[WORK ORDER]:
Lines before the one containing "d_flags : Z;" are not wanted. Transcribe that line and all after it exactly, to the end of the entries.

Extracted data entries
Definition finalize_transaction (c : WorkControlConfig) (control_generation step_chunk_index step_chunk_count : Z)
    : PK unit :=
  let! p := gets id in
  if (control_generation =? 0) || (step_chunk_count =? 0) || (step_chunk_count <=? step_chunk_index)
     || (lane_count p =? 0) || (max_lane_count c <? lane_count p)
     || negb (p_descriptor_bytes p =? calculate_packet_bytes c (lane_count p))
  then throw InvalidArgument else
  do! slice (lanes p) 0 (lane_count p) in
  do! for_fold (range 0 (lane_count p)) (fun lane_index _ => clear_step lane_index) tt in
  let! p := gets id in
  let! first := index (lanes p) 0 in
  do! modify (fun p => p <| p_control_generation := control_generation |> <| p_transaction_id := 0 |>
    <| p_dispatch_generation := 0 |> <| p_request_generation := l_request_generation first |>
    <| p_step_generation := 0 |> <| p_step_chunk_index := step_chunk_index |>
    <| p_step_chunk_count := step_chunk_count |>) in
  do! modify (fun p => p <| p_transaction_phase := packet_phase p |> <| p_reserved_transaction := 0 |>) in
  let! p := gets id in
  if negb (phase_is_valid (p_transaction_phase p)) then throw InvalidArgument else
  let! bytes := canonical_bytes c p in
  let canonical_hash := fingerprint_bytes bytes in
  if canonical_hash =? 0 then throw InternalError else
  let dispatch_generation := nonzero_identity_word (Z.lxor canonical_hash 0x9E3779B97F4A7C15) 1 in
  let step_generation := nonzero_identity_word (Z.lxor (rotate_left64 canonical_hash 17) 0xD1B54A32D192ED03) 1 in
  set_transaction_identity c control_generation canonical_hash dispatch_generation step_generation.

(** The identity a packet carries. *)
Definition packet_identity (p : WorkControlPacket) : Identity :=
  mkIdentity (p_control_generation p) (p_transaction_id p) (p_dispatch_generation p) (p_request_generation p)
    (p_step_generation p) (p_step_chunk_index p) (p_step_chunk_count p) (p_transaction_phase p).

Definition get_transaction_identity {S} (p : WorkControlPacket) : WC S Identity :=
  let identity := packet_identity p in
  if validate_identity identity then ret identity else throw InvalidArgument.

Definition validate_transaction_fields {S} (p : WorkControlPacket) (c : WorkControlConfig) : WC S unit :=
  if (lane_count p =? 0) || (max_lane_count c <? lane_count p)
     || negb (p_descriptor_bytes p =? calculate_packet_bytes c (lane_count p))
     || (p_request_generation p =? 0) || negb (p_reserved_transaction p =? 0)
  then throw InvalidArgument else
  do! get_transaction_identity p in
  let! bad :=
    (if negb (p_transaction_phase p =? packet_phase p) then ret true
     else let! first := index (lanes p) 0 in
          ret (negb (p_request_generation p =? l_request_generation first))) in
  if bad then throw InvalidArgument else
  let! active := slice (lanes p) 0 (lane_count p) in
  if existsb (fun l => (l_request_generation l =? 0) || negb (l_step_generation l =? p_step_generation p)) active
  then throw InvalidArgument else ret tt.

(** ** Dispatch inputs *)

Record RequestApiDispatch := mkRequestDispatch {
  kind : Z;
  d_flags : Z;
  d_request_count : Z;
  highest_priority : Z;
  request_handles : list Z;
  request_ids : list Z;
  sequence_ids : list Z;
  prefill_decision_batch_bucket : Z;
  prefill_batch_decision_batch_bucket : Z;
  decode_batch_decision_batch_bucket : Z;
  speculative_verifier_token_count : Z;
  mtp_draft_token_budget : Z;
}.

Record DecodeDispatchLaneView := mkDecodeLane {
  dl_request_index : Z;
  dl_sequence_position : Z;
  dl_context_token_count : Z;
  dl_request_slot_index : Z;
  dl_request_id : Z;
  dl_sequence_id : Z;
  dl_request_handle : Z;
  dl_mtp_resolution_base_position : Z;
  dl_mtp_resolution_proposed_token_count : Z;
  dl_mtp_resolution_accepted_token_count : Z;
  dl_mtp_resolution_committed_token_count : Z;
  dl_mtp_resolution_path_id : Z;
}.

Record DecodeDispatchView := mkDecodeView { dv_lane_count : Z; dv_lanes : list DecodeDispatchLaneView }.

[TASK SOLUTION]:
  d_flags : Z;
  d_request_count : Z;
  highest_priority : Z;
  request_handles : list Z;
  request_ids : list Z;
  sequence_ids : list Z;
  prefill_decision_batch_bucket : Z;
  prefill_batch_decision_batch_bucket : Z;
  decode_batch_decision_batch_bucket : Z;
  speculative_verifier_token_count : Z;
  mtp_draft_token_budget : Z;
}.

Record DecodeDispatchLaneView := mkDecodeLane {
  dl_request_index : Z;
  dl_sequence_position : Z;
  dl_context_token_count : Z;
  dl_request_slot_index : Z;
  dl_request_id : Z;
  dl_sequence_id : Z;
  dl_request_handle : Z;
  dl_mtp_resolution_base_position : Z;
  dl_mtp_resolution_proposed_token_count : Z;
  dl_mtp_resolution_accepted_token_count : Z;
  dl_mtp_resolution_committed_token_count : Z;
  dl_mtp_resolution_path_id : Z;
}.

Record DecodeDispatchView := mkDecodeView { dv_lane_count : Z; dv_lanes : list DecodeDispatchLaneView }.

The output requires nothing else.